Saved data entries:
(* ===== verification/DwarfExpression.v ===== *)
(** Crashlytics' DWARF expression machine (FIRCLSDwarfExpressionMachine.c): a
    stack of 100 words, the expression it reads and the opcodes it implements,
    and the evaluation of a whole expression (FIRCLSDwarfUnwind.c).

    A pointer to a stack or to a machine is an [option], [None] being a null or
    otherwise invalid pointer; log messages are left out. *)
From S2P Require Import Prelude Memory DwarfData ThreadState.

Definition CLS_DWARF_EXPRESSION_STACK_SIZE : Z := 100.

(** ** The stack *)

(** [stack->pointer] is null after an overflow or an underflow, otherwise
    [buffer] plus an index. *)
Record FIRCLSDwarfExpressionStack := ExpressionStack {
  buffer : list Z;
  pointer : option Z
}.

Definition stack_ptr : Type := option FIRCLSDwarfExpressionStack.

Definition FIRCLSDwarfExpressionStackInit (stack : stack_ptr) : stack_ptr :=
  match stack with
  | None => None
  | Some _ => Some (ExpressionStack (replicate 100 0) (Some 0))
  end.

(** A null [pointer] is below [buffer]. *)
Definition FIRCLSDwarfExpressionStackIsValid (stack : stack_ptr) : bool :=
  match stack with
  | None => false
  | Some s =>
      match pointer s with
      | None => false
      | Some i => negb (i <? 0) && negb (CLS_DWARF_EXPRESSION_STACK_SIZE <? i)
      end
  end.

(** The index of a stack that is valid. *)
Definition stack_index (s : FIRCLSDwarfExpressionStack) : Z :=
  match pointer s with Some i => i | None => 0 end.

Definition with_pointer (s : FIRCLSDwarfExpressionStack) (p : option Z) :
    FIRCLSDwarfExpressionStack :=
  ExpressionStack (buffer s) p.

(** A store at an index outside the buffer is a [Fault]. *)
Definition FIRCLSDwarfExpressionStackPush (stack : stack_ptr) (value : Z) : M (bool * stack_ptr) :=
  if negb (FIRCLSDwarfExpressionStackIsValid stack) then mret (false, stack)
  else
    s ← of_option stack;
    if stack_index s =? CLS_DWARF_EXPRESSION_STACK_SIZE then
      mret (false, Some (with_pointer s None))
    else
      _ ← of_option (buffer s !! Z.to_nat (stack_index s));
      mret (true, Some (ExpressionStack (<[Z.to_nat (stack_index s) := value]> (buffer s))
                          (Some (stack_index s + 1)))).

Definition FIRCLSDwarfExpressionStackPeek (stack : stack_ptr) : M (Z * stack_ptr) :=
  if negb (FIRCLSDwarfExpressionStackIsValid stack) then mret (0, stack)
  else
    s ← of_option stack;
    if stack_index s =? 0 then mret (0, Some (with_pointer s None))
    else
      v ← of_option (buffer s !! Z.to_nat (stack_index s - 1));
      mret (v, stack).

Definition FIRCLSDwarfExpressionStackPop (stack : stack_ptr) : M (Z * stack_ptr) :=
  if negb (FIRCLSDwarfExpressionStackIsValid stack) then mret (0, stack)
  else
    s ← of_option stack;
    if stack_index s =? 0 then mret (0, Some (with_pointer s None))
    else
      let s := with_pointer s (Some (stack_index s - 1)) in
      v ← of_option (buffer s !! Z.to_nat (stack_index s));
      mret (v, Some s).

(** ** The machine *)

Section Machine.
Context {TS : ThreadState}.

Record FIRCLSDwarfExpressionMachine := ExpressionMachine {
  stack : FIRCLSDwarfExpressionStack;
  dataCursor : Z;
  endAddress : Z;
  registers : option thread_context
}.

Definition with_stack (m : FIRCLSDwarfExpressionMachine) (s : FIRCLSDwarfExpressionStack) :
    FIRCLSDwarfExpressionMachine :=
  ExpressionMachine s (dataCursor m) (endAddress m) (registers m).

Definition with_cursor (m : FIRCLSDwarfExpressionMachine) (c : Z) : FIRCLSDwarfExpressionMachine :=
  ExpressionMachine (stack m) c (endAddress m) (registers m).

(** A machine of zero bytes, after [memset]. *)
Definition zero_machine : FIRCLSDwarfExpressionMachine :=
  ExpressionMachine (ExpressionStack (replicate 100 0) None) 0 0 None.

Definition machine_ptr : Type := option FIRCLSDwarfExpressionMachine.
Definition mres : Type := M (bool * FIRCLSDwarfExpressionMachine).

(** The functions of the stack on the stack of a machine. *)
Definition FIRCLSDwarfExpressionMachineStackPop (m : FIRCLSDwarfExpressionMachine) :
    M (Z * FIRCLSDwarfExpressionMachine) :=
  '(v, s) ← FIRCLSDwarfExpressionStackPop (Some (stack m));
  s ← of_option s;
  mret (v, with_stack m s).

Definition FIRCLSDwarfExpressionMachineStackPush (m : FIRCLSDwarfExpressionMachine) (value : Z) :
    mres :=
  '(ok, s) ← FIRCLSDwarfExpressionStackPush (Some (stack m)) value;
  s ← of_option s;
  mret (ok, with_stack m s).

Definition machine_stack_peek (m : FIRCLSDwarfExpressionMachine) :
    M (Z * FIRCLSDwarfExpressionMachine) :=
  '(v, s) ← FIRCLSDwarfExpressionStackPeek (Some (stack m));
  s ← of_option s;
  mret (v, with_stack m s).

Definition FIRCLSDwarfExpressionMachineInit (machine : machine_ptr) (cursor : Z)
    (registers : option thread_context) (stackValue : Z) : M (bool * machine_ptr) :=
  match machine with
  | None => mret (false, None)
  | Some _ =>
      if negb (FIRCLSIsValidPointer cursor) then mret (false, Some zero_machine)
      else
        s ← of_option (FIRCLSDwarfExpressionStackInit (Some (stack zero_machine)));
        '(ok, m) ← FIRCLSDwarfExpressionMachineStackPush
                     (ExpressionMachine s cursor 0 registers) stackValue;
        mret (ok, Some m)
  end.

Definition FIRCLSDwarfExpressionMachinePrepareForExecution (machine : machine_ptr) :
    M (bool * machine_ptr) :=
  match machine with
  | None => mret (false, None)
  | Some m =>
      '(expressionLength, cursor) ← FIRCLSParseULEB128AndAdvance (dataCursor m);
      let m := with_cursor m cursor in
      if expressionLength =? 0 then mret (false, Some m)
      else
        mret (true, Some (ExpressionMachine (stack m) (dataCursor m)
                            (u64 (dataCursor m + expressionLength)) (registers m)))
  end.

Definition FIRCLSDwarfExpressionMachineIsFinished (machine : machine_ptr) : bool :=
  match machine with
  | None => true
  | Some m =>
      if negb (FIRCLSIsValidPointer (endAddress m)) || negb (FIRCLSIsValidPointer (dataCursor m))
      then true
      else if negb (FIRCLSDwarfExpressionStackIsValid (Some (stack m))) then true
      else endAddress m <=? dataCursor m
  end.

(** The value stored through [result] when it returns true. The [bool] says
    that [result] is a valid pointer. *)
Definition FIRCLSDwarfExpressionMachineGetResult (machine : machine_ptr) (result : bool) :
    M (bool * Z * machine_ptr) :=
  match machine with
  | None => mret (false, 0, None)
  | Some m =>
      if negb result then mret (false, 0, machine)
      else if negb (dataCursor m =? endAddress m) then mret (false, 0, machine)
      else
        '(v, m) ← machine_stack_peek m;
        mret (FIRCLSDwarfExpressionStackIsValid (Some (stack m)), v, Some m)
  end.

(** ** Opcodes *)

Definition DW_OP_deref : Z := 0x06.
Definition DW_OP_dup : Z := 0x12.
Definition DW_OP_swap : Z := 0x16.
Definition DW_OP_and : Z := 0x1A.
Definition DW_OP_plus : Z := 0x22.
Definition DW_OP_plus_uconst : Z := 0x23.
Definition DW_OP_ne : Z := 0x2E.
Definition DW_OP_lit0 : Z := 0x30.
Definition DW_OP_lit31 : Z := 0x4F.
Definition DW_OP_breg0 : Z := 0x70.
Definition DW_OP_breg31 : Z := 0x8F.
Definition DW_OP_deref_size : Z := 0x94.

Context {VM : VmRead}.

Abbreviation machine := FIRCLSDwarfExpressionMachine.

Definition FIRCLSDwarfExpressionMachineExecute_bregN (m : machine) (opcode : Z) : mres :=
  let regNum := u8 (opcode - DW_OP_breg0) in
  if DWARF_MAX_REGISTER_NUM <? regNum then mret (false, m)
  else
    '(offset, cursor) ← FIRCLSParseLEB128AndAdvance (dataCursor m);
    let m := with_cursor m cursor in
    reg ← DwarfUnwindGetRegisterValue (registers m) regNum;
    FIRCLSDwarfExpressionMachineStackPush m (s64 (reg + offset)).

Definition FIRCLSDwarfExpressionMachineExecute_deref (m : machine) : mres :=
  '(value, m) ← FIRCLSDwarfExpressionMachineStackPop m;
  bs ← FIRCLSReadMemory (u64 value) 8;
  match bs with
  | None => mret (false, m)
  | Some bs => FIRCLSDwarfExpressionMachineStackPush m (s64 (le_val bs))
  end.

(** The addition is in [uint64_t]. *)
Definition FIRCLSDwarfExpressionMachineExecute_plus_uconst (m : machine) : mres :=
  '(value, m) ← FIRCLSDwarfExpressionMachineStackPop m;
  '(const, cursor) ← FIRCLSParseULEB128AndAdvance (dataCursor m);
  FIRCLSDwarfExpressionMachineStackPush (with_cursor m cursor) (s64 (value + const)).

Definition FIRCLSDwarfExpressionMachineExecute_and (m : machine) : mres :=
  '(value, m) ← FIRCLSDwarfExpressionMachineStackPop m;
  '(value2, m) ← FIRCLSDwarfExpressionMachineStackPop m;
  FIRCLSDwarfExpressionMachineStackPush m (Z.land value value2).

Definition FIRCLSDwarfExpressionMachineExecute_plus (m : machine) : mres :=
  '(value, m) ← FIRCLSDwarfExpressionMachineStackPop m;
  '(value2, m) ← FIRCLSDwarfExpressionMachineStackPop m;
  sum ← int64_result (value + value2);
  FIRCLSDwarfExpressionMachineStackPush m sum.

Definition FIRCLSDwarfExpressionMachineExecute_dup (m : machine) : mres :=
  '(value, m) ← machine_stack_peek m;
  FIRCLSDwarfExpressionMachineStackPush m value.

Definition FIRCLSDwarfExpressionMachineExecute_swap (m : machine) : mres :=
  '(valueA, m) ← FIRCLSDwarfExpressionMachineStackPop m;
  '(valueB, m) ← FIRCLSDwarfExpressionMachineStackPop m;
  '(ok, m) ← FIRCLSDwarfExpressionMachineStackPush m valueA;
  if negb ok then mret (false, m) else FIRCLSDwarfExpressionMachineStackPush m valueB.

(** Reads its operand directly, not with [FIRCLSReadMemory]. *)
Definition FIRCLSDwarfExpressionMachineExecute_deref_size (m : machine) : mres :=
  '(address, m) ← FIRCLSDwarfExpressionMachineStackPop m;
  '(readSize, cursor) ← FIRCLSParseUint8AndAdvance (dataCursor m);
  let m := with_cursor m cursor in
  let address := u64 address in
  if readSize =? 1 then
    '(v, _) ← FIRCLSParseUint8AndAdvance address; FIRCLSDwarfExpressionMachineStackPush m v
  else if readSize =? 2 then
    '(v, _) ← FIRCLSParseUint16AndAdvance address; FIRCLSDwarfExpressionMachineStackPush m v
  else if readSize =? 4 then
    '(v, _) ← FIRCLSParseUint32AndAdvance address; FIRCLSDwarfExpressionMachineStackPush m v
  else if readSize =? 8 then
    '(v, _) ← FIRCLSParseUint64AndAdvance address;
    FIRCLSDwarfExpressionMachineStackPush m (s64 v)
  else mret (false, m).

Definition FIRCLSDwarfExpressionMachineExecute_ne (m : machine) : mres :=
  '(value, m) ← FIRCLSDwarfExpressionMachineStackPop m;
  '(value2, m) ← FIRCLSDwarfExpressionMachineStackPop m;
  FIRCLSDwarfExpressionMachineStackPush m (if negb (value =? value2) then 1 else 0).

Definition FIRCLSDwarfExpressionMachineExecute_litN (m : machine) (opcode : Z) : mres :=
  FIRCLSDwarfExpressionMachineStackPush m (u8 (opcode - DW_OP_lit0)).

(** The switch over the opcode that has been read. *)
Definition execute_opcode (m : machine) (opcode : Z) : mres :=
  if opcode =? DW_OP_deref then FIRCLSDwarfExpressionMachineExecute_deref m
  else if opcode =? DW_OP_dup then FIRCLSDwarfExpressionMachineExecute_dup m
  else if opcode =? DW_OP_and then FIRCLSDwarfExpressionMachineExecute_and m
  else if opcode =? DW_OP_plus then FIRCLSDwarfExpressionMachineExecute_plus m
  else if opcode =? DW_OP_swap then FIRCLSDwarfExpressionMachineExecute_swap m
  else if opcode =? DW_OP_plus_uconst then FIRCLSDwarfExpressionMachineExecute_plus_uconst m
  else if opcode =? DW_OP_ne then FIRCLSDwarfExpressionMachineExecute_ne m
  else if (DW_OP_lit0 <=? opcode) && (opcode <=? DW_OP_lit31) then
    FIRCLSDwarfExpressionMachineExecute_litN m opcode
  else if (DW_OP_breg0 <=? opcode) && (opcode <=? DW_OP_breg31) then
    FIRCLSDwarfExpressionMachineExecute_bregN m opcode
  else if opcode =? DW_OP_deref_size then FIRCLSDwarfExpressionMachineExecute_deref_size m
  else mret (false, m).

Definition FIRCLSDwarfExpressionMachineExecuteNextOpcode (machine : machine_ptr) :
    M (bool * machine_ptr) :=
  match machine with
  | None => mret (false, None)
  | Some m =>
      '(opcode, cursor) ← FIRCLSParseUint8AndAdvance (dataCursor m);
      '(ok, m) ← execute_opcode (with_cursor m cursor) opcode;
      mret (ok, Some m)
  end.

(** ** Evaluation *)

(** [while (!IsFinished(&machine)) { if (!ExecuteNextOpcode(&machine)) return
    false; }]; every round reads at least one byte of the expression. *)
Fixpoint evaluate_loop (fuel : nat) (m : machine) : mres :=
  match fuel with
  | O => timeout
  | S fuel' =>
      if FIRCLSDwarfExpressionMachineIsFinished (Some m) then mret (true, m)
      else
        '(ok, m) ← FIRCLSDwarfExpressionMachineExecuteNextOpcode (Some m);
        m ← of_option m;
        if negb ok then mret (false, m) else evaluate_loop fuel' m
  end.

(** The fuel is the length of the expression. *)
Definition evaluate_machine (m : machine) : mres :=
  evaluate_loop (S (Z.to_nat (endAddress m - dataCursor m))) m.

(** The [result] is the address of a variable of the caller; the machine is a
    local variable. *)
Definition FIRCLSDwarfEvalulateExpression (cursor : Z) (registers : option thread_context)
    (stackValue : Z) : M (option Z) :=
  if negb (FIRCLSIsValidPointer cursor) then mret None
  else
    '(ok, m) ← FIRCLSDwarfExpressionMachineInit (Some zero_machine) cursor registers stackValue;
    if negb ok then mret None
    else
      '(ok, m) ← FIRCLSDwarfExpressionMachinePrepareForExecution m;
      if negb ok then mret None
      else
        m ← of_option m;
        '(ok, m) ← evaluate_machine m;
        if negb ok then mret None
        else
          '(ok, v, _) ← FIRCLSDwarfExpressionMachineGetResult (Some m) true;
          mret (if ok : bool then Some v else None).

End Machine.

> _WHAT YOU ARE ASKED TO DO_
Copy out each line of the records above that includes "registers".

> _TASK SOLUTION_
  registers : option thread_context
  ExpressionMachine s (dataCursor m) (endAddress m) (registers m).
  ExpressionMachine (stack m) c (endAddress m) (registers m).
    (registers : option thread_context) (stackValue : Z) : M (bool * machine_ptr) :=
                     (ExpressionMachine s cursor 0 registers) stackValue;
                            (u64 (dataCursor m + expressionLength)) (registers m)))
    reg ← DwarfUnwindGetRegisterValue (registers m) regNum;
Definition FIRCLSDwarfEvalulateExpression (cursor : Z) (registers : option thread_context)
    '(ok, m) ← FIRCLSDwarfExpressionMachineInit (Some zero_machine) cursor registers stackValue;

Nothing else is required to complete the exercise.